If a line in the listing contains "tables", copy it out whole.
───── Material provided
(* ===== verification/G711.v ===== *)
(** * G.711 ([libroardsp/alaw.c], [libroardsp/mulaw.c])

    The tables of A-law and mu-law, the functions that convert with them, the
    computation of G.711 they stand for, and the round trip. *)
From S2P Require Import Prelude Volume Convert Dsp.

(** ** The tables

    The values of the source, in parts and in decimal.  A value of an [int8_t]
    table is written there as the octet that is stored. *)

Definition _roardsp_alaw2pcm16 : list Z := [
   -5504; -5248; -6016; -5760; -4480; -4224; -4992;
   -4736; -7552; -7296; -8064; -7808; -6528; -6272;
   -7040; -6784; -2752; -2624; -3008; -2880; -2240;
   -2112; -2496; -2368; -3776; -3648; -4032; -3904;
   -3264; -3136; -3520; -3392; -22016; -20992; -24064;
   -23040; -17920; -16896; -19968; -18944; -30208; -29184;
   -32256; -31232; -26112; -25088; -28160; -27136; -11008;
   -10496; -12032; -11520; -8960; -8448; -9984; -9472;
   -15104; -14592; -16128; -15616; -13056; -12544; -14080;
   -13568; -344; -328; -376; -360; -280; -264;
   -312; -296; -472; -456; -504; -488; -408;
   -392; -440; -424; -88; -72; -120; -104;
   -24; -8; -56; -40; -216; -200; -248;
   -232; -152; -136; -184; -168; -1376; -1312;
   -1504; -1440; -1120; -1056; -1248; -1184; -1888;
   -1824; -2016; -1952; -1632; -1568; -1760; -1696;
   -688; -656; -752; -720; -560; -528; -624;
   -592; -944; -912; -1008; -976; -816; -784;
   -880; -848; 5504; 5248; 6016; 5760; 4480;
   4224; 4992; 4736; 7552; 7296; 8064; 7808;
   6528; 6272; 7040; 6784; 2752; 2624; 3008;
   2880; 2240; 2112; 2496; 2368; 3776; 3648;
   4032; 3904; 3264; 3136; 3520; 3392; 22016;
   20992; 24064; 23040; 17920; 16896; 19968; 18944;
   30208; 29184; 32256; 31232; 26112; 25088; 28160;
   27136; 11008; 10496; 12032; 11520; 8960; 8448;
   9984; 9472; 15104; 14592; 16128; 15616; 13056;
   12544; 14080; 13568; 344; 328; 376; 360;
   280; 264; 312; 296; 472; 456; 504;
   488; 408; 392; 440; 424; 88; 72;
   120; 104; 24; 8; 56; 40; 216;
   200; 248; 232; 152; 136; 184; 168;
   1376; 1312; 1504; 1440; 1120; 1056; 1248;
   1184; 1888; 1824; 2016; 1952; 1632; 1568;
   1760; 1696; 688; 656; 752; 720; 560;
   528; 624; 592; 944; 912; 1008; 976;
   816; 784; 880; 848].

Definition _roardsp_pcm132alaw_0 : list Z := [
   42; 42; 42; 42; 42; 42; 42; 42; 42; 42; 42; 42;
   42; 42; 42; 42; 42; 42; 42; 42; 42; 42; 42; 42;
   42; 42; 42; 42; 42; 42; 42; 42; 42; 42; 42; 42;
   42; 42; 42; 42; 42; 42; 42; 42; 42; 42; 42; 42;
   42; 42; 42; 42; 42; 42; 42; 42; 42; 42; 42; 42;
   42; 42; 42; 42; 42; 42; 42; 42; 42; 42; 42; 42;
   42; 42; 42; 42; 42; 42; 42; 42; 42; 42; 42; 42;
   42; 42; 42; 42; 42; 42; 42; 42; 42; 42; 42; 42;
   42; 42; 42; 42; 42; 42; 42; 42; 42; 42; 42; 42;
   42; 42; 42; 42; 42; 42; 42; 42; 42; 42; 42; 42;
   42; 42; 42; 42; 42; 42; 42; 42; 43; 43; 43; 43;
   43; 43; 43; 43; 43; 43; 43; 43; 43; 43; 43; 43;
   43; 43; 43; 43; 43; 43; 43; 43; 43; 43; 43; 43;
   43; 43; 43; 43; 43; 43; 43; 43; 43; 43; 43; 43;
   43; 43; 43; 43; 43; 43; 43; 43; 43; 43; 43; 43;
   43; 43; 43; 43; 43; 43; 43; 43; 43; 43; 43; 43;
   43; 43; 43; 43; 43; 43; 43; 43; 43; 43; 43; 43;
   43; 43; 43; 43; 43; 43; 43; 43; 43; 43; 43; 43;
   43; 43; 43; 43; 43; 43; 43; 43; 43; 43; 43; 43;
   43; 43; 43; 43; 43; 43; 43; 43; 43; 43; 43; 43;
   43; 43; 43; 43; 43; 43; 43; 43; 43; 43; 43; 43;
   43; 43; 43; 43; 40; 40; 40; 40; 40; 40; 40; 40;
   40; 40; 40; 40; 40; 40; 40; 40; 40; 40; 40; 40;
   40; 40; 40; 40; 40; 40; 40; 40; 40; 40; 40; 40;
   40; 40; 40; 40; 40; 40; 40; 40; 40; 40; 40; 40;
   40; 40; 40; 40; 40; 40; 40; 40; 40; 40; 40; 40;
   40; 40; 40; 40; 40; 40; 40; 40; 40; 40; 40; 40;
   40; 40; 40; 40; 40; 40; 40; 40; 40; 40; 40; 40;
   40; 40; 40; 40; 40; 40; 40; 40; 40; 40; 40; 40;
   40; 40; 40; 40; 40; 40; 40; 40; 40; 40; 40; 40;
   40; 40; 40; 40; 40; 40; 40; 40; 40; 40; 40; 40;
   40; 40; 40; 40; 40; 40; 40; 40; 40; 40; 40; 40;
   41; 41; 41; 41; 41; 41; 41; 41; 41; 41; 41; 41;
   41; 41; 41; 41; 41; 41; 41; 41; 41; 41; 41; 41;
   41; 41; 41; 41; 41; 41; 41; 41; 41; 41; 41; 41;
   41; 41; 41; 41; 41; 41; 41; 41; 41; 41; 41; 41;
   41; 41; 41; 41; 41; 41; 41; 41; 41; 41; 41; 41;
   41; 41; 41; 41; 41; 41; 41; 41; 41; 41; 41; 41;
   41; 41; 41; 41; 41; 41; 41; 41; 41; 41; 41; 41;
   41; 41; 41; 41; 41; 41; 41; 41; 41; 41; 41; 41;
   41; 41; 41; 41; 41; 41; 41; 41; 41; 41; 41; 41;
   41; 41; 41; 41; 41; 41; 41; 41; 41; 41; 41; 41;
   41; 41; 41; 41; 41; 41; 41; 41; 46; 46; 46; 46;
   46; 46; 46; 46; 46; 46; 46; 46; 46; 46; 46; 46;
   46; 46; 46; 46; 46; 46; 46; 46; 46; 46; 46; 46;
   46; 46; 46; 46; 46; 46; 46; 46; 46; 46; 46; 46;
   46; 46; 46; 46; 46; 46; 46; 46; 46; 46; 46; 46;
   46; 46; 46; 46; 46; 46; 46; 46; 46; 46; 46; 46;
   46; 46; 46; 46; 46; 46; 46; 46; 46; 46; 46; 46;
   46; 46; 46; 46; 46; 46; 46; 46; 46; 46; 46; 46;
   46; 46; 46; 46; 46; 46; 46; 46; 46; 46; 46; 46;
   46; 46; 46; 46; 46; 46; 46; 46; 46; 46; 46; 46;
   46; 46; 46; 46; 46; 46; 46; 46; 46; 46; 46; 46;
   46; 46; 46; 46; 47; 47; 47; 47; 47; 47; 47; 47;
   47; 47; 47; 47; 47; 47; 47; 47; 47; 47; 47; 47;
   47; 47; 47; 47; 47; 47; 47; 47; 47; 47; 47; 47;
   47; 47; 47; 47; 47; 47; 47; 47; 47; 47; 47; 47;
   47; 47; 47; 47; 47; 47; 47; 47; 47; 47; 47; 47;
   47; 47; 47; 47; 47; 47; 47; 47; 47; 47; 47; 47;
   47; 47; 47; 47; 47; 47; 47; 47; 47; 47; 47; 47;
   47; 47; 47; 47; 47; 47; 47; 47; 47; 47; 47; 47;
   47; 47; 47; 47; 47; 47; 47; 47; 47; 47; 47; 47;
   47; 47; 47; 47; 47; 47; 47; 47; 47; 47; 47; 47;
   47; 47; 47; 47; 47; 47; 47; 47; 47; 47; 47; 47;
   44; 44; 44; 44; 44; 44; 44; 44; 44; 44; 44; 44;
   44; 44; 44; 44; 44; 44; 44; 44; 44; 44; 44; 44;
   44; 44; 44; 44; 44; 44; 44; 44; 44; 44; 44; 44;
   44; 44; 44; 44; 44; 44; 44; 44; 44; 44; 44; 44;
   44; 44; 44; 44; 44; 44; 44; 44; 44; 44; 44; 44;
   44; 44; 44; 44; 44; 44; 44; 44; 44; 44; 44; 44;
   44; 44; 44; 44; 44; 44; 44; 44; 44; 44; 44; 44;
   44; 44; 44; 44; 44; 44; 44; 44; 44; 44; 44; 44;
   44; 44; 44; 44; 44; 44; 44; 44; 44; 44; 44; 44;
   44; 44; 44; 44; 44; 44; 44; 44; 44; 44; 44; 44;
   44; 44; 44; 44; 44; 44; 44; 44; 45; 45; 45; 45;
   45; 45; 45; 45; 45; 45; 45; 45; 45; 45; 45; 45;
   45; 45; 45; 45; 45; 45; 45; 45; 45; 45; 45; 45;
   45; 45; 45; 45; 45; 45; 45; 45; 45; 45; 45; 45;
   45; 45; 45; 45; 45; 45; 45; 45; 45; 45; 45; 45;
   45; 45; 45; 45; 45; 45; 45; 45; 45; 45; 45; 45;
   45; 45; 45; 45; 45; 45; 45; 45; 45; 45; 45; 45;
   45; 45; 45; 45; 45; 45; 45; 45; 45; 45; 45; 45;
   45; 45; 45; 45; 45; 45; 45; 45; 45; 45; 45; 45;
   45; 45; 45; 45; 45; 45; 45; 45; 45; 45; 45; 45;
   45; 45; 45; 45; 45; 45; 45; 45; 45; 45; 45; 45;
   45; 45; 45; 45; 34; 34; 34; 34; 34; 34; 34; 34;
   34; 34; 34; 34; 34; 34; 34; 34; 34; 34; 34; 34;
   34; 34; 34; 34; 34; 34; 34; 34; 34; 34; 34; 34;
   34; 34; 34; 34; 34; 34; 34; 34; 34; 34; 34; 34;
   34; 34; 34; 34; 34; 34; 34; 34; 34; 34; 34; 34;
   34; 34; 34; 34; 34; 34; 34; 34; 34; 34; 34; 34;
   34; 34; 34; 34; 34; 34; 34; 34; 34; 34; 34; 34;
   34; 34; 34; 34; 34; 34; 34; 34; 34; 34; 34; 34;
   34; 34; 34; 34; 34; 34; 34; 34; 34; 34; 34; 34;
   34; 34; 34; 34; 34; 34; 34; 34; 34; 34; 34; 34;
   34; 34; 34; 34; 34; 34; 34; 34; 34; 34; 34; 34;
   35; 35; 35; 35; 35; 35; 35; 35; 35; 35; 35; 35;
   35; 35; 35; 35; 35; 35; 35; 35; 35; 35; 35; 35;
   35; 35; 35; 35; 35; 35; 35; 35; 35; 35; 35; 35;
   35; 35; 35; 35; 35; 35; 35; 35; 35; 35; 35; 35;
   35; 35; 35; 35; 35; 35; 35; 35; 35; 35; 35; 35;
   35; 35; 35; 35; 35; 35; 35; 35; 35; 35; 35; 35;
   35; 35; 35; 35; 35; 35; 35; 35; 35; 35; 35; 35;
   35; 35; 35; 35; 35; 35; 35; 35; 35; 35; 35; 35;
   35; 35; 35; 35; 35; 35; 35; 35; 35; 35; 35; 35;
   35; 35; 35; 35; 35; 35; 35; 35; 35; 35; 35; 35;
   35; 35; 35; 35; 35; 35; 35; 35; 32; 32; 32; 32;
   32; 32; 32; 32; 32; 32; 32; 32; 32; 32; 32; 32;
   32; 32; 32; 32; 32; 32; 32; 32; 32; 32; 32; 32;
   32; 32; 32; 32; 32; 32; 32; 32; 32; 32; 32; 32;
   32; 32; 32; 32; 32; 32; 32; 32; 32; 32; 32; 32;
   32; 32; 32; 32; 32; 32; 32; 32; 32; 32; 32; 32;
   32; 32; 32; 32; 32; 32; 32; 32; 32; 32; 32; 32;
   32; 32; 32; 32; 32; 32; 32; 32; 32; 32; 32; 32;
   32; 32; 32; 32; 32; 32; 32; 32; 32; 32; 32; 32;
   32; 32; 32; 32; 32; 32; 32; 32; 32; 32; 32; 32;
   32; 32; 32; 32; 32; 32; 32; 32; 32; 32; 32; 32;
   32; 32; 32; 32; 33; 33; 33; 33; 33; 33; 33; 33;
   33; 33; 33; 33; 33; 33; 33; 33; 33; 33; 33; 33;
   33; 33; 33; 33; 33; 33; 33; 33; 33; 33; 33; 33;
   33; 33; 33; 33; 33; 33; 33; 33; 33; 33; 33; 33;
   33; 33; 33; 33; 33; 33; 33; 33; 33; 33; 33; 33;
   33; 33; 33; 33; 33; 33; 33; 33; 33; 33; 33; 33;
   33; 33; 33; 33; 33; 33; 33; 33; 33; 33; 33; 33;
   33; 33; 33; 33; 33; 33; 33; 33; 33; 33; 33; 33;
   33; 33; 33; 33; 33; 33; 33; 33; 33; 33; 33; 33;
   33; 33; 33; 33; 33; 33; 33; 33; 33; 33; 33; 33;
   33; 33; 33; 33; 33; 33; 33; 33; 33; 33; 33; 33;
   38; 38; 38; 38; 38; 38; 38; 38; 38; 38; 38; 38;
   38; 38; 38; 38; 38; 38; 38; 38; 38; 38; 38; 38;
   38; 38; 38; 38; 38; 38; 38; 38; 38; 38; 38; 38;
   38; 38; 38; 38; 38; 38; 38; 38; 38; 38; 38; 38;
   38; 38; 38; 38; 38; 38; 38; 38; 38; 38; 38; 38;
   38; 38; 38; 38; 38; 38; 38; 38; 38; 38; 38; 38;
   38; 38; 38; 38; 38; 38; 38; 38; 38; 38; 38; 38;
   38; 38; 38; 38; 38; 38; 38; 38; 38; 38; 38; 38;
   38; 38; 38; 38; 38; 38; 38; 38; 38; 38; 38; 38;
   38; 38; 38; 38; 38; 38; 38; 38; 38; 38; 38; 38;
   38; 38; 38; 38; 38; 38; 38; 38; 39; 39; 39; 39;
   39; 39; 39; 39; 39; 39; 39; 39; 39; 39; 39; 39].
──────────
◆ Answer for this exercise:
    The tables of A-law and mu-law, the functions that convert with them, the
(** ** The tables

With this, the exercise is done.